Records contained in a dataset
= = = = = = =

(** X15.  Every snapshot entry records the cycle's liveness check and the
    probe's outcome: its protocol is "tcp", its time is the cycle's, it
    is healthy exactly when its port answered the connect, and its
    service name is "http" when the GET answered, "tcp" when it did not,
    and "" for a closed (never probed) manual port. *)
Theorem scan_entry_health (isOpen : Z -> bool) (httpGet : Z -> option HttpResponse)
    (now : Z) (c : Config) :
  Forall (fun d =>
    dp_Protocol d = "tcp" /\ dp_LastSeen d = now /\
    dp_Healthy d = isOpen (dp_Port d) /\
    dp_ServiceName d =
      (if dp_Healthy d
       then match httpGet (dp_Port d) with Some _ => "http" | None => "tcp" end
       else ""))
    (scan isOpen httpGet now c).
Proof.
  apply List.Forall_forall. intros d Hd.
  apply ScanFacts.in_scan in Hd as [(r & p & _ & Hp & ->)|(mp & _ & _ & ->)].
  - apply filter_In in Hp as [_ Ho]. unfold scan_entry.
    match goal with |- context [probeHTTP ?r ?d0] =>
      destruct (probeHTTP_status r d0) as (P & Pr & L & H & S) end.
    rewrite P, Pr, L, H, S. simpl. rewrite Ho. repeat split.
  - unfold manual_entry. cbv zeta.
    set (d0 := {| dp_Port := mp_Port mp; dp_Protocol := "tcp"; dp_ServiceName := "";
                  dp_Title := ""; dp_Healthy := isOpen (mp_Port mp); dp_LastSeen := now;
                  dp_Source := "manual"; dp_ExePath := "" |}).
    set (d1 := if negb (String.eqb (mp_Name mp) "") then _ else d0).
    assert (D1 : dp_Port d1 = mp_Port mp /\ dp_Protocol d1 = "tcp" /\
                 dp_LastSeen d1 = now /\ dp_Healthy d1 = isOpen (mp_Port mp) /\
                 dp_ServiceName d1 = "").
    { unfold d1. destruct (negb _); repeat split. }
    destruct D1 as (P1 & Pr1 & L1 & H1 & S1).
    rewrite H1. destruct (isOpen (mp_Port mp)) eqn:Ho.
    + destruct (probeHTTP_status (httpGet (mp_Port mp)) d1) as (P & Pr & L & H & S).
      destruct (String.eqb (dp_Title (probeHTTP (httpGet (mp_Port mp)) d1)) "" && _);
        simpl; rewrite P, Pr, L, H, S, P1, Pr1, L1, H1, Ho; repeat split.
    + rewrite P1, Pr1, L1, H1, S1, Ho. repeat split.
Qed.

End ScanExtra.

Module HubExtra.
Import HubRun.

(** Every registered client has an open [send] channel. *)
Definition members_open (h : Hub) : Prop :=
  forall c, c ∈ clients h -> exists ch, sends h !! c = Some ch /\ ch_closed ch = false.

Lemma broadcast_step_ok (msg : string) (h : Hub) :
  members_open h ->
  exists h', broadcast msg h = Some h' /\ members_open h' /\
    (forall k, sends h !! k = None -> sends h' !! k = None).
Proof.
  intros Hopen. unfold broadcast.
  destruct (HubFacts.broadcast_loop_spec msg (elements (clients h)) h (NoDup_elements _))
    as (h' & Hrun & Hin & Hout).
  { intros c Hc. apply Hopen. now apply elem_of_elements in Hc. }
  exists h'. split; [exact Hrun|]. split.
  - intros c Hc. destruct (decide (c ∈ clients h)) as [Hm|Hm].
    + destruct (Hopen c Hm) as [ch [Hl _]].
      apply elem_of_elements in Hm as Hm'. specialize (Hin c ch Hm' Hl).
      destruct (Nat.ltb _ _); destruct Hin as [E M].
      * exists (mkChan (ch_buf ch ++ [msg]) false). split; [exact E|reflexivity].
      * contradiction.
    + exfalso. apply Hm. apply (proj2 (Hout c (fun H => Hm (proj1 (elem_of_elements _ _) H)))).
      exact Hc.
  - intros k Hk. assert (Hm : k ∉ clients h).
    { intros Hm. destruct (Hopen k Hm) as [ch [Hl _]]. congruence. }
    destruct (Hout k (fun H => Hm (proj1 (elem_of_elements _ _) H))) as [E _].
    now rewrite E.
Qed.

Lemma hub_step_ok (e : HubEvent) (h : Hub) :
  members_open h ->
  (forall c, e = Connect c -> sends h !! c = None) ->
  exists h', hub_step e h = Some h' /\ members_open h' /\
    (forall k, sends h !! k = None -> e <> Connect k -> sends h' !! k = None).
Proof.
  intros Hopen Hfresh. destruct e as [c|c|msg|c]; simpl.
  - eexists. split; [reflexivity|]. split.
    + intros k Hk. unfold register, new_client in *; simpl in *.
      apply elem_of_union in Hk as [Hk|Hk].
      * destruct (decide (k = c)) as [->|Ne].
        -- exists (mkChan [] false). now rewrite lookup_insert_eq.
        -- rewrite lookup_insert_ne by congruence. now apply Hopen.
      * apply elem_of_singleton in Hk as ->. exists (mkChan [] false).
        now rewrite lookup_insert_eq.
    + intros k Hk Ne. simpl. rewrite lookup_insert_ne by congruence. exact Hk.
  - unfold unregister. destruct (decide (c ∈ clients h)) as [Hm|Hm].
    + destruct (Hopen c Hm) as [ch [Hl Hc]]. rewrite Hl, Hc.
      eexists. split; [reflexivity|]. split.
      * intros k Hk. simpl in Hk. apply elem_of_difference in Hk as [Hk Hk'].
        apply not_elem_of_singleton in Hk'. simpl.
        rewrite lookup_insert_ne by congruence. now apply Hopen.
      * intros k Hk _. simpl. rewrite lookup_insert_ne by congruence. exact Hk.
    + eexists. split; [reflexivity|]. split; [exact Hopen|]. auto.
  - destruct (broadcast_step_ok msg h Hopen) as (h' & R & O & K).
    exists h'. split; [exact R|]. split; [exact O|]. auto.
  - eexists. split; [reflexivity|]. unfold receive.
    destruct (sends h !! c) as [ch|] eqn:Hl; [|split; [exact Hopen|auto]].
    destruct (ch_buf ch) as [|m rest]; [split; [exact Hopen|auto]|].
    split.
    + intros k Hk. simpl in Hk |- *. destruct (decide (k = c)) as [->|Ne].
      * rewrite lookup_insert_eq. destruct (Hopen c Hk) as [ch' [Hl' Hc']].
        rewrite Hl in Hl'. injection Hl' as <-. eexists; split; [reflexivity|exact Hc'].
      * rewrite lookup_insert_ne by congruence. now apply Hopen.
    + intros k Hk _. simpl. rewrite lookup_insert_ne by congruence. exact Hk.
Qed.

Lemma hub_run_ok (es : list HubEvent) (h : Hub) :
  members_open h -> List.NoDup (connected es) ->
  (forall c, In c (connected es) -> sends h !! c = None) ->
  exists h', hub_run es h = Some h' /\ members_open h'.
Proof.
  revert h. induction es as [|e es IH]; intros h Hopen Hnd Hfresh; simpl.
  - exists h. auto.
  - destruct (hub_step_ok e h Hopen) as (h1 & S & O & K).
    { intros c ->. apply Hfresh. simpl. now left. }
    rewrite S. apply IH; [exact O| |].
    + destruct e; simpl in Hnd; try exact Hnd. now inversion Hnd.
    + intros c Hc. apply K.
      * apply Hfresh. destruct e; simpl; auto.
      * intros ->. simpl in Hnd. inversion Hnd. contradiction.
Qed.

(** X16.  Starting from [NewHub], the Hub's loop never panics (no send on
    or close of a closed channel) for any sequence of connects,
    disconnects (also of clients the hub already dropped), broadcasts
    and deliveries in which every connecting client is new; and every
    client it still lists has an open channel. *)
Theorem hub_run_never_panics (es : list HubEvent) :
  List.NoDup (connected es) ->
  exists h', hub_run es NewHub = Some h' /\ members_open h'.
Proof.
  intros Hnd. apply hub_run_ok; [|exact Hnd|].
  - intros c Hc. simpl in Hc. apply elem_of_empty in Hc. contradiction.
  - intros c _. reflexivity.
Qed.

= = = = = = =

* What the task asks:
Among the entries above, find the line with "dp_LastSeen := now;" and the line with "exists h', broadcast"; give again exactly these two lines and all lines between them.

* Result of this exercise:
                  dp_Title := ""; dp_Healthy := isOpen (mp_Port mp); dp_LastSeen := now;
                  dp_Source := "manual"; dp_ExePath := "" |}).
    set (d1 := if negb (String.eqb (mp_Name mp) "") then _ else d0).
    assert (D1 : dp_Port d1 = mp_Port mp /\ dp_Protocol d1 = "tcp" /\
                 dp_LastSeen d1 = now /\ dp_Healthy d1 = isOpen (mp_Port mp) /\
                 dp_ServiceName d1 = "").
    { unfold d1. destruct (negb _); repeat split. }
    destruct D1 as (P1 & Pr1 & L1 & H1 & S1).
    rewrite H1. destruct (isOpen (mp_Port mp)) eqn:Ho.
    + destruct (probeHTTP_status (httpGet (mp_Port mp)) d1) as (P & Pr & L & H & S).
      destruct (String.eqb (dp_Title (probeHTTP (httpGet (mp_Port mp)) d1)) "" && _);
        simpl; rewrite P, Pr, L, H, S, P1, Pr1, L1, H1, Ho; repeat split.
    + rewrite P1, Pr1, L1, H1, S1, Ho. repeat split.
Qed.

End ScanExtra.

Module HubExtra.
Import HubRun.

(** Every registered client has an open [send] channel. *)
Definition members_open (h : Hub) : Prop :=
  forall c, c ∈ clients h -> exists ch, sends h !! c = Some ch /\ ch_closed ch = false.

Lemma broadcast_step_ok (msg : string) (h : Hub) :
  members_open h ->
  exists h', broadcast msg h = Some h' /\ members_open h' /\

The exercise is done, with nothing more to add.